もっと詳しくDocker-compose.ymlを知りたい方
fastpとstarのcommandに書いてるwait-for-it.sh
ってなに?
→順番にコンテナのコマンドが動作するようにシェルスクリプトです。(いっぺんにコンテナが動き出すといろいろやばいです。)
wait-for-it.shの中身
#!/bin/sh
set -e
waitfile="$1"
shift
cmd="$@"
until test -e $waitfile
do
>$2 echo "Waiting for file [$waitfile]."
sleep 1
done
>&2 echo "Found file [$waitfile]."
exec $cmd
command記入例
コンテナ①:
(略)
command: touch test.txt
コンテナ②:
(略)
command: sh wait-for-it.sh test.txt touch test2.txt
説明:コンテナ①でできる予定のファイル(text.txt)の存在を確認するまでコンテナ②は待機、ファイル(text.txt)見つけたら指定したコマンド(touch test2.txt)動かす。
参考URL:docker-composeでDBの起動完了を待ってからWebアプリを実行する
tty: ture ってなに?
→起動したコンテナが落ちないようにするためです。
参考URL:docker-compose up したコンテナを起動させ続ける方法
そのた
STARを使用しているので、PCのメモリ・CPUをよく確認して動かしましょう。
→仮想環境でも自分のPCのスペック以上のことはできません。
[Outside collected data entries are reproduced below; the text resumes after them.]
(* ===== verification/Fuzzer.v ===== *)
(** The fuzzer ([include/trieste/fuzzer.h]): passes run on random trees of the specification before
    them, or on the trees that survived the passes before them, with counts of what happened; and
    what its answer says of the passes. *)
From S2P Require Import Prelude.
From S2P Require Import Token.
From S2P Require Import Source.
From S2P Require Import Xoroshiro.
From S2P Require Import Ast.
From S2P Require Import AstFacts.
From S2P Require Import Wellformed.
From S2P Require Import WfOps.
From S2P Require Import WfTheorems.
From S2P Require Import WfBuild.
From S2P Require Import TokenLayer.
From S2P Require Import Rewrite.
From S2P Require Import Pass.
From S2P Require Import Parse.
From S2P Require Import Passes.
From S2P Require Import Reader.
From S2P Require Import Writer.
From stdpp Require Export gmap.
From S2P Require Import Gen.
From S2P Require Import GenFacts.
Open Scope Z_scope.
#[local] Set Warnings "-register-all".

(** * Statistics *)

(** [SeedContext] *)
Record SeedContext := mkSeedContext {
  current_seed : Z;
  retry_seed : Z;
  retries : Z;
  ast_hashes : gset Z
}.

Record Survivor := mkSurvivor { survivor_ast : Node; original_seed : Z; survivor_changes : Z }.

(** [PassStats] *)
Record PassStats := mkPassStats {
  passed_count : Z;
  trivial_count : Z;
  failed_count : Z;
  error_count : Z;
  change_count : Z;
  passed_sizes : list Z;
  passed_heights : list Z;
  error_sizes : list Z;
  error_heights : list Z;
  error_msgs : gmap (list Z) Z;
  pass_survivors : list Survivor
}.
Definition no_stats : PassStats := mkPassStats 0 0 0 0 0 [] [] [] [] ∅ [].

(** The updates of [run_pass] and of the loops *)
Definition add_changes (changes : Z) (s : PassStats) : PassStats :=
  mkPassStats (passed_count s) (trivial_count s) (failed_count s) (error_count s)
    (u64 (change_count s + changes)) (passed_sizes s) (passed_heights s) (error_sizes s)
    (error_heights s) (error_msgs s) (pass_survivors s).
Definition add_error (sizes heights : list Z) (msg : option (list Z)) (s : PassStats) : PassStats :=
  mkPassStats (passed_count s) (trivial_count s) (failed_count s) (u64 (error_count s + 1))
    (change_count s) (passed_sizes s) (passed_heights s) (error_sizes s ++ sizes)
    (error_heights s ++ heights)
    (match msg with
     | None => error_msgs s
     | Some m => <[m := u64 (default 0 (error_msgs s !! m) + 1)]> (error_msgs s)
     end) (pass_survivors s).
Definition add_passed (trivial : bool) (sizes heights : list Z) (s : PassStats) : PassStats :=
  mkPassStats (u64 (passed_count s + 1))
    (if trivial then u64 (trivial_count s + 1) else trivial_count s) (failed_count s)
    (error_count s) (change_count s) (passed_sizes s ++ sizes) (passed_heights s ++ heights)
    (error_sizes s) (error_heights s) (error_msgs s) (pass_survivors s).
Definition add_failed (s : PassStats) : PassStats :=
  mkPassStats (passed_count s) (trivial_count s) (u64 (failed_count s + 1)) (error_count s)
    (change_count s) (passed_sizes s) (passed_heights s) (error_sizes s) (error_heights s)
    (error_msgs s) (pass_survivors s).
Definition add_survivor (v : Survivor) (s : PassStats) : PassStats :=
  mkPassStats (passed_count s) (trivial_count s) (failed_count s) (error_count s) (change_count s)
    (passed_sizes s) (passed_heights s) (error_sizes s) (error_heights s) (error_msgs s)
    (pass_survivors s ++ [v]).

(** [SequenceStats] *)
Record SequenceStats := mkSequenceStats {
  passes_run_ : Z;
  initial_hash_unique_ : Z;
  retries_ : Z;
  total_failed_ : Z;
  total_errors_ : Z;
  changes_per_pass_ : list Z;
  error_sizes_ : list Z;
  error_heights_ : list Z
}.
Definition new_sequence_stats (passes_run : Z) : SequenceStats :=
  mkSequenceStats passes_run 0 0 0 0 [] [] [].

(** [sum], [avg], [max] *)
Definition fuzz_sum (v : list Z) : Z := foldl (fun acc x => u64 (acc + x)) 0 v.
Definition fuzz_avg (v : list Z) : Z := match v with [] => 0 | _ => fuzz_sum v / size_of v end.
Definition fuzz_max (v : list Z) : Z := match v with [] => 0 | x :: v => foldl Z.max x v end.

Inductive RunResult := OK | FAIL | ERROR.
#[export] Instance RunResult_eq_dec : EqDecision RunResult.
Proof. solve_decision. Defined.

(** What the message for a failure shows: the pass, the seed, the tree it started from, which is
    left out when it was traced before, the tree it left, and the store they are in. *)
Record Report := mkReport {
  report_pass : string;
  report_seed : Z;
  report_start : option Node;
  report_new : Node;
  report_store : heap
}.

(** * [Fuzzer] *)

Section Fuzzer.
Context {P : Type} `{IsPass P}.

Record Fuzzer := mkFuzzer {
  passes_ : list P;
  input_wf_ : Wellformed;
  generators_ : GenNodeLocationF;
  max_depth_ : Z;
  start_seed_ : Z;
  seed_count_ : Z;
  failfast_ : bool;
  start_index_ : Z;
  end_index_ : Z;
  max_retries_ : Z;
  bound_vars_ : bool;
  token_weights_ : TokenMap;
  test_sequence_ : bool;
  size_stats_ : bool
}.

(** [Fuzzer(passes, input_wf, generators)]; [device] is what [std::random_device] gives. *)
Definition new_fuzzer (device : Z) (passes : list P) (input_wf : Wellformed) (generators : GenNodeLocationF)
    : Fuzzer :=
  mkFuzzer passes input_wf generators 10 (u32 device) 100 false 1 (size_of passes) 100 true ∅ false false.

(** [Fuzzer(reader)], with the generators of the parser; [Fuzzer(writer, generators)],
    [Fuzzer(rewriter, generators)] *)
Definition fuzz_reader {U fs} (device : Z) (r : Reader U fs P) (generators : GenNodeLocationF) : Fuzzer :=
  new_fuzzer device (reader_passes r) (wf_ (parser_ r)) generators.
Definition fuzz_writer (device : Z) (w : Writer P) (generators : GenNodeLocationF) : Fuzzer :=
  new_fuzzer device (writer_passes w) (writer_wf w) generators.
Definition fuzz_rewriter (device : Z) (r : Rewriter P) (generators : GenNodeLocationF) : Fuzzer :=
  new_fuzzer device (rewriter_passes r) (rewriter_wf r) generators.

(** [max_depth], [start_seed], [seed_count], [failfast], [start_index], [end_index],
    [max_retries], [test_sequence], [size_stats], [bound_vars], [token_weights] *)
Definition set_max_depth (f : Fuzzer) (x : Z) : Fuzzer :=
  mkFuzzer (passes_ f) (input_wf_ f) (generators_ f) x (start_seed_ f) (seed_count_ f) (failfast_ f)
    (start_index_ f) (end_index_ f) (max_retries_ f) (bound_vars_ f) (token_weights_ f) (test_sequence_ f) (size_stats_ f).
Definition set_start_seed (f : Fuzzer) (x : Z) : Fuzzer :=
  mkFuzzer (passes_ f) (input_wf_ f) (generators_ f) (max_depth_ f) (u32 x) (seed_count_ f) (failfast_ f)
    (start_index_ f) (end_index_ f) (max_retries_ f) (bound_vars_ f) (token_weights_ f) (test_sequence_ f) (size_stats_ f).
Definition set_seed_count (f : Fuzzer) (x : Z) : Fuzzer :=
  mkFuzzer (passes_ f) (input_wf_ f) (generators_ f) (max_depth_ f) (start_seed_ f) (u32 x) (failfast_ f)
    (start_index_ f) (end_index_ f) (max_retries_ f) (bound_vars_ f) (token_weights_ f) (test_sequence_ f) (size_stats_ f).
Definition set_failfast (f : Fuzzer) (x : bool) : Fuzzer :=
  mkFuzzer (passes_ f) (input_wf_ f) (generators_ f) (max_depth_ f) (start_seed_ f) (seed_count_ f) x
    (start_index_ f) (end_index_ f) (max_retries_ f) (bound_vars_ f) (token_weights_ f) (test_sequence_ f) (size_stats_ f).
Definition set_start_index (f : Fuzzer) (x : Z) : outcome Fuzzer :=
  if x =? 0 then Throws
  else Returns (mkFuzzer (passes_ f) (input_wf_ f) (generators_ f) (max_depth_ f) (start_seed_ f) (seed_count_ f) (failfast_ f)
    x (end_index_ f) (max_retries_ f) (bound_vars_ f) (token_weights_ f) (test_sequence_ f) (size_stats_ f)).
Definition set_end_index (f : Fuzzer) (x : Z) : Fuzzer :=
  mkFuzzer (passes_ f) (input_wf_ f) (generators_ f) (max_depth_ f) (start_seed_ f) (seed_count_ f) (failfast_ f)
    (start_index_ f) x (max_retries_ f) (bound_vars_ f) (token_weights_ f) (test_sequence_ f) (size_stats_ f).
Definition set_max_retries (f : Fuzzer) (x : Z) : Fuzzer :=
  mkFuzzer (passes_ f) (input_wf_ f) (generators_ f) (max_depth_ f) (start_seed_ f) (seed_count_ f) (failfast_ f)
    (start_index_ f) (end_index_ f) x (bound_vars_ f) (token_weights_ f) (test_sequence_ f) (size_stats_ f).
Definition set_test_sequence (f : Fuzzer) (x : bool) : Fuzzer :=
  mkFuzzer (passes_ f) (input_wf_ f) (generators_ f) (max_depth_ f) (start_seed_ f) (seed_count_ f) (failfast_ f)
    (start_index_ f) (end_index_ f) (max_retries_ f) (bound_vars_ f) (token_weights_ f) x (size_stats_ f).
Definition set_size_stats (f : Fuzzer) (x : bool) : Fuzzer :=
  mkFuzzer (passes_ f) (input_wf_ f) (generators_ f) (max_depth_ f) (start_seed_ f) (seed_count_ f) (failfast_ f)
    (start_index_ f) (end_index_ f) (max_retries_ f) (bound_vars_ f) (token_weights_ f) (test_sequence_ f) x.
Definition set_bound_vars (f : Fuzzer) (x : bool) : Fuzzer :=
  mkFuzzer (passes_ f) (input_wf_ f) (generators_ f) (max_depth_ f) (start_seed_ f) (seed_count_ f) (failfast_ f)
    (start_index_ f) (end_index_ f) (max_retries_ f) x (token_weights_ f) (test_sequence_ f) (size_stats_ f).
Definition set_token_weights (f : Fuzzer) (x : TokenMap) : Fuzzer :=
  mkFuzzer (passes_ f) (input_wf_ f) (generators_ f) (max_depth_ f) (start_seed_ f) (seed_count_ f) (failfast_ f)
    (start_index_ f) (end_index_ f) (max_retries_ f) (bound_vars_ f) x (test_sequence_ f) (size_stats_ f).

(** [fuel] bounds the visits of trees; [order] is the order in which the shapes of a specification
    are visited; [tracing] says whether traces are on. *)
Section Run.
Context (fuel : nat) (order : Wellformed -> list Token) (tracing : bool) (f : Fuzzer).

(** A call of [gen] with the weights *)
Definition gen_seed (wf : Wellformed) (seed : Z) (weights : TokenMap) (h : heap) : outcome (Node * heap) :=
  '(ast, _, h) ← gen fuel wf (order wf) (generators_ f) seed (max_depth_ f) (bound_vars_ f) weights h;
  Returns (ast, h).

(** The loop of [gen_fresh_ast]; [budget] is how many retries are left. *)
Fixpoint retry_loop (budget : nat) (wf : Wellformed) (context : SeedContext) (ast : Node) (hash : Z) (h : heap)
    : outcome (SeedContext * Node * Z * heap) :=
  if bool_decide (hash ∈ ast_hashes context) && (retries context <? max_retries_ f) then
    match budget with
    | O => Undefined
    | S budget =>
        let seed := retry_seed context in
        '(ast, h) ← gen_seed wf seed (token_weights_ f) h;
        hash ← node_hash fuel h ast;
        retry_loop budget wf
          (mkSeedContext seed (u64 (retry_seed context + 1)) (u64 (retries context + 1)) (ast_hashes context))
          ast hash h
    end
  else Returns (context, ast, hash, h).

(** [gen_fresh_ast]: no tree when the retries are used up *)
Definition gen_fresh_ast (wf : Wellformed) (context : SeedContext) (h : heap)
    : outcome (option Node * SeedContext * heap) :=
  '(ast, h) ← gen_seed wf (current_seed context) (token_weights_ f) h;
  hash ← node_hash fuel h ast;
  '(context, ast, hash, h) ←
    retry_loop (Z.to_nat (max_retries_ f - retries context)) wf context ast hash h;
  if bool_decide (hash ∈ ast_hashes context) then Returns (None, context, h)
  else Returns (Some ast,
         mkSeedContext (current_seed context) (retry_seed context) (retries context) ({[hash]} ∪ ast_hashes context), h).

(** The size and the height of a tree, when sizes are counted *)
Definition sizes_of (h : heap) (ast : Node) : outcome (list Z * list Z) :=
  if size_stats_ f then
    size ← tree_size fuel h ast;
    height ← tree_height fuel h ast;
    Returns ([size], [height])
  else Returns ([], []).

(** The text of the first message of an error *)
Definition error_text (h : heap) (error : Node) : outcome (option (list Z)) :=
  match List.find (fun c => token_eqb (type_of h c) ErrorMsg) (children_of h error) with
  | None => Returns None
  | Some c => Some <$> view (location_of h c)
  end.

(** [run_pass]; [c] is the contexts. *)
Definition run_pass (c : WfContexts) (ast : Node) (pass : P) (wf : Wellformed) (stats : PassStats) (h : heap)
    : outcome (Node * RunResult * PassStats * heap) :=
  '(new_ast, _, changes, h) ← run_of pass c ast h;
  let stats := add_changes changes stats in
  '(h, errors) ← get_errors fuel h new_ast [];
  match errors with
  | error :: _ =>
      '(sizes, heights) ← sizes_of h new_ast;
      msg ← error_text h error;
      Returns (new_ast, ERROR, add_error sizes heights msg stats, h)
  | [] =>
      '(h, ok) ← (if wf_nonempty wf then
                    '(h, ok) ← wf_build_st wf fuel h new_ast;
                    conforms ← wf_check wf fuel h new_ast;
                    Returns (h, conforms && ok)
                  else Returns (h, true));
      if (ok : bool) then
        '(sizes, heights) ← sizes_of h new_ast;
        Returns (new_ast, OK, add_passed (changes =? 0) sizes heights stats, h)
      else Returns (new_ast, FAIL, add_failed stats, h)
  end.

(** What both loops do with the result of a run: the message, which may need the tree it started
    from once more, and the survivor; and whether the loop stops. *)
Definition after_run (pass : P) (seed : Z) (start : heap -> outcome (Node * heap)) (changes : Z)
    (new_ast : Node) (result : RunResult) (stats : PassStats) (reports : list Report) (h : heap)
    : outcome (bool * PassStats * list Report * heap) :=
  '(reports, h) ←
    (if bool_decide (result = FAIL) then
       '(old, h) ← (if tracing then Returns (None, h)
                    else '(old, h) ← start h; Returns (Some old, h));
       Returns (reports ++ [mkReport (name_of pass) seed old new_ast h], h)
     else Returns (reports, h));
  if bool_decide (result = FAIL) && failfast_ f then Returns (true, stats, reports, h)
  else if test_sequence_ f && bool_decide (result = OK) then
    Returns (false, add_survivor (mkSurvivor new_ast seed changes) stats, reports, h)
  else Returns (false, stats, reports, h).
。。
スペック最強PC!!なのに動きません。
→Dockerの設定を変更しましょう。
右上(Macの場合)のクジラクリック→Preferences → Advancedで設定できます。
参考URL: macOSでDocker環境構築
使用したいデータに置き換えてやってみようー!!
(!注意!本件のはペアードエンド用となります。)
7.おまけのおまけ
沢山sampleがデータあるとき用のpythonスクリプトを作成しました。
このpythonを動かしてほったらかしにできますzzz(( _ _ ))..zzzZZ
※ついでにSRAデータもinstallできる特典付き!!
※まさかの未完!!(失敗したので工事中)
おわり
おわりではないけどおわり。
工事終了しましたら、「おまけのおまけ」が更新されます。